On December 7, 1941, when the Japanese Air Force attacked Pearl Harbor, our huge navy base in Hawaii, and tore up the shipyards, and sank many of our warships, it was a thunderbolt that exploded in every living room in America. You can’t imagine the terrible shock. The battles and bombings in Europe that we had been reading about for two years were suddenly no longer just tragic news stories, but a real and terrible thing. We, too, were in a war.

At that time and in the months that followed many Americans volunteered for military service and millions were drafted by the U.S. Government for military duty, soldiering in whatever armed service to which they were assigned. In those days, the American people loved their country. And they were very proud of it.

The people in our battalion were farmers, factory workers, accountants, dishwashers, grocers, truck drivers, athletes, couch potatoes, college graduates, and high-school drop-outs — a whole united nation of people whose families had come from many different countries.

It was the army’s task to transform this variety of talents and experiences and attitudes into a physically fit, alert fighting force skilled in the use of various weapons, vehicles, and many other areas of critically important knowledge. Just think about the requirement of training millions of Americans to be able to perform in work they knew nothing about. And yet the American military forces carried it out. A modern miracle!

I entered the U.S. Army in August of 1942 and was sent with a couple of hundred men all from Illinois to Camp Grant here in Rockford. Until they decided where we were going, they put us through a tough program of physical fitness training, with exercises, long marches, and obstacle courses. They also taught us how to take apart, clean, care for, and shoot the basic army rifle.

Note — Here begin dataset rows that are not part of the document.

(* ===== verification/Hash.v ===== *)
(** * Hashes as text (packages/core/src/hash.ts) *)

From S2P Require Import Prelude JsString Text Scram Net.

(** [digest("hex")] *)
Definition hex (bs : bytes) : jsstr := flat_map (fun b => [hexChar (b / 16); hexChar (b mod 16)]) bs.

Section Hash.
Context `{NodeCrypto}.

(** Of a string: [update] hashes its UTF-8. *)
Definition sha256hex (data : jsstr) : jsstr := hex (sha256 (utf8Encode data)).

Definition sha256hex32 (data : jsstr) : jsstr := take 32 (sha256hex data).
End Hash.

In October, we boarded trains to Camp Bowie in a desert area of central Texas to become a tank battalion. We learned how to load and fire and maintain the tank’s big cannon and the large machine gun on top of the turret and the small machine gun in the front of the tank. We learned how to drive it and store the ammunition inside. After ten months of training we were sent to New York to board the Queen Elizabeth, one of the earliest very large ocean liners. Fifteen thousand of us! Forty-five soldiers were assigned to every bedroom. There were five banks of three beds, one above another around the walls. We had eight hours for sleeping and then had to get out for the next group and its eight-hour sleep time. And then the next group also assigned to our bedroom, so the beds were in constant use. When we left the bedroom, we went to the dining rooms, where meals were served continually. We ate twice more before returning to the bedroom, and the rest of the time we were on the decks or in the lounges.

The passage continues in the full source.